Les ministres de l'Environnement du G7 sont réunis en Italie pour discuter de l'Accord de Paris. Le représentant américain, Scott Pruitt (3e à partir de la gauche), n'a toutefois fait qu'un passage éclair. La ministre canadienne Catherine McKenna (4e) est sur place.

Les États-Unis à part au G7 de l'environnement

Les États-Unis ont confirmé lundi leur cavalier seul sur le climat en refusant de s'associer à un texte signé par les six autres pays du G7, dans lequel ils réaffirment «l'irréversibilité» de l'accord de Paris.
Les ministres de l'Environnement du G7, réunis dimanche et lundi à Bologne, ont signé une déclaration commune dans laquelle ils réaffirment, à l'exception des États-Unis, leur engagement à appliquer l'accord de Paris, destiné à protéger le climat en réduisant les émissions de gaz à effet de serre.
L'administrateur de l'Agence américaine de protection de l'environnement, Scott Pruitt, s'est désolidarisé de cette partie du texte, conformément à la décision du président Donald Trump de se retirer de l'accord de Paris, qui avait suscité un tollé mondial.
«Nous reprenons le dialogue [avec les pays du G7] pour dire que Paris n'est pas le seul moyen d'aller de l'avant et de progresser» sur le climat, a déclaré M. Pruitt dans un communiqué publié lundi.
Ce n'est guère l'opinion des six autres pays du G7, et de l'Union européenne, qui ont au contraire tenu à réaffirmer avec force leur volonté d'appliquer dans sa totalité l'accord de Paris.
Lundi, la directrice exécutive internationale de Greenpeace, Jennifer Morgan, a ainsi salué le «leadership» du «G6», appelant la France, l'Allemagne, le Japon, l'Italie, la Grande-Bretagne et le Canada à concrétiser leurs ambitions à l'occasion du sommet du G20 en Allemagne en juillet.
La décision américaine, si elle pose problème notamment au niveau des financements promis aux pays les plus affectés par le réchauffement climatique, n'est pas néanmoins une catastrophe, a jugé le ministre français de l'Environnement, Nicolas Hulot.
Les États-Unis collaborent sur d'autres sujets, et la transition énergétique vers une «économie bas carbone» est de toute façon elle aussi «irréversible», a-t-il expliqué.
Dans ce contexte, que les Chinois ont bien compris en investissant massivement dans les énergies renouvelables, la France compte même accélérer dans la lutte contre le réchauffement climatique, a encore dit M. Hulot.
«Nous allons probablement rehausser nos propres objectifs de réduction d'émissions de gaz. En tout cas, les accélérer dans le calendrier», a-t-il ainsi déclaré lundi devant la presse.

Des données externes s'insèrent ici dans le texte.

(* ===== verification/NodeErrors.v ===== *)
(** * Errors of the binary port client ([rpc_sidecar/src/node_client.rs])

    The error codes of the node, the client errors they are reported as and the
    texts of both.  The numeric values of the codes and their own texts belong
    to the [casper_binary_port] crate: [TryFrom<u16>], [as u16] and [Display] of
    [ErrorCode] are the operations of the class [BinaryPortCodes]. *)

From S2P Require Import Prelude.

(** [casper_binary_port::ErrorCode]; [Error::from_error_code] matches on it
    without a wildcard, so these are all of its variants. *)
Module ErrorCode.

Inductive ErrorCode : Set :=
| FunctionDisabled | RootNotFound | FailedQuery | SwitchBlockNotFound | SwitchBlockParentNotFound
| UnsupportedRewardsV1Request | CommandHeaderVersionMismatch | PurseNotFound
| InvalidDeployChainName | InvalidDeployDependenciesNoLongerSupported | InvalidDeployExcessiveSize
| InvalidDeployExcessiveTimeToLive | InvalidDeployTimestampInFuture | InvalidDeployBodyHash
| InvalidDeployHash | InvalidDeployEmptyApprovals | InvalidDeployApproval
| InvalidDeployExcessiveSessionArgsLength | InvalidDeployExcessivePaymentArgsLength
| InvalidDeployMissingPaymentAmount | InvalidDeployFailedToParsePaymentAmount
| InvalidDeployExceededBlockGasLimit | InvalidDeployMissingTransferAmount
| InvalidDeployFailedToParseTransferAmount | InvalidDeployInsufficientTransferAmount
| InvalidDeployExcessiveApprovals | InvalidDeployUnableToCalculateGasLimit
| InvalidDeployUnableToCalculateGasCost | InvalidDeployUnspecified | InvalidTransactionChainName
| InvalidTransactionExcessiveSize | InvalidTransactionExcessiveTimeToLive
| InvalidTransactionTimestampInFuture | InvalidTransactionBodyHash | InvalidTransactionHash
| InvalidTransactionEmptyApprovals | InvalidTransactionInvalidApproval
| InvalidTransactionExcessiveArgsLength | InvalidTransactionExcessiveApprovals
| InvalidTransactionExceedsBlockGasLimit | InvalidTransactionMissingArg
| InvalidTransactionUnexpectedArgType | InvalidTransactionInvalidArg
| InvalidTransactionInsufficientTransferAmount | InvalidTransactionEntryPointCannotBeCustom
| InvalidTransactionEntryPointMustBeCustom | InvalidTransactionEmptyModuleBytes
| InvalidTransactionGasPriceConversion | InvalidTransactionUnableToCalculateGasLimit
| InvalidTransactionUnableToCalculateGasCost | InvalidTransactionPricingMode | EmptyBlockchain
| ExpectedDeploy | ExpectedTransaction | TransactionExpired | MissingOrIncorrectParameters
| NoSuchAddressableEntity | NoSuchContractAtHash | NoSuchEntryPoint | NoSuchPackageAtHash
| InvalidEntityAtVersion | DisabledEntityAtVersion | MissingEntityAtVersion | InvalidAssociatedKeys
| InsufficientSignatureWeight | InsufficientBalance | UnknownBalance | DeployInvalidPaymentVariant
| DeployMissingPaymentAmount | DeployFailedToParsePaymentAmount | DeployMissingTransferTarget
| DeployMissingModuleBytes | InvalidTransactionEntryPointCannotBeCall
| InvalidTransactionInvalidTransactionLane | InvalidTransactionUnspecified
| InvalidTransactionOrDeployUnspecified | ExpectedNamedArguments | InvalidTransactionRuntime
| InvalidTransactionNoLaneMatches | InvalidTransactionEntryPointMustBeCall
| InvalidTransactionCannotDeserializeField | InvalidTransactionCannotCalculateFieldsHash
| InvalidTransactionUnexpectedFields | InvalidTransactionExpectedBytesArguments
| InvalidTransactionMissingSeed | PricingModeNotSupported | InvalidDeployGasLimitNotSupported
| InvalidDeployInvalidRuntime | InvalidDeployExceededWasmLaneGasLimit
| InvalidDeployInvalidPaymentAmount | InvalidTransactionInsufficientBurnAmount
| InvalidTransactionInvalidPaymentAmount | InvalidReservedSlots | InvalidDelegationAmount
| InvalidMaximumDelegationAmount | InvalidMinimumDelegationAmount | InsufficientAmountArgValue
| InvalidTransactionUnexpectedEntryPoint | RequestThrottled | MalformedInformationRequest
| TooLittleBytesForRequestHeaderVersion | MalformedCommandHeaderVersion | TransferRecordMalformedKey
| MalformedCommandHeader | MalformedCommand | WasmPreprocessing | InvalidItemVariant | NotFound
| InternalError | BadRequest | UnsupportedRequest | DictionaryURefNotFound | NoCompleteBlocks
| GasPriceToleranceTooLow | ReceivedV1Transaction | TransactionHasMalformedBinaryRepresentation
| NoError | UnsupportedInvocationTarget.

«Le secteur privé, les grandes entreprises, y compris aux États-Unis, nous disent qu'ils soutiennent une action. Il y a un nombre considérable de nouveaux emplois dans l'économie renouvelable et verte, il y a beaucoup d'argent à gagner, bien plus que dans les carburants fossiles», a jugé sur ce point Erik Solheim, chef du programme environnemental de l'ONU.
Propre partition
La question du climat a brisé fin mai l'unité du G7 pour la première fois de son histoire lors du sommet des dirigeants à Taormina, en Sicile, avec un Donald Trump résolu à jouer sa propre partition.
Il était représenté dimanche à Bologne par M. Pruitt, qui s'est montré tout sourire devant les caméras, mais n'a fait aucune déclaration publique. Ancien opposant fervent, au niveau local, à de nombreuses initiatives environnementales, il a été l'un des principaux partisans de la sortie des États-Unis de l'accord de Paris.
Un parcours à l'inverse de celui de Nicolas Hulot, figure de longue date de la défense de l'environnement. Mais M. Hulot ayant été retenu en France dimanche par les élections législatives, les deux hommes ne se sont pas croisés.
La défense du climat peut cependant passer au-dessus des gouvernements. Ainsi, la ministre canadienne, Catherine McKenna, s'est engagée dimanche matin à travailler «avec tous les acteurs» en particulier non étatiques qui le souhaitent, en référence aux villes et aux États américains opposés à la décision de M. Trump.
Dans cette ligne, l'Allemagne et la Californie sont convenues samedi d'oeuvrer ensemble pour maintenir les objectifs de l'accord de Paris.
Durant toute la semaine à Bologne, des initiatives de la société civile ont également mis l'accent sur la défense du climat, de la croissance durable ou encore des océans.
Dimanche après-midi, un millier d'étudiants ont défilé dans le calme dans le centre de la ville italienne, sous le contrôle de centaines de policiers.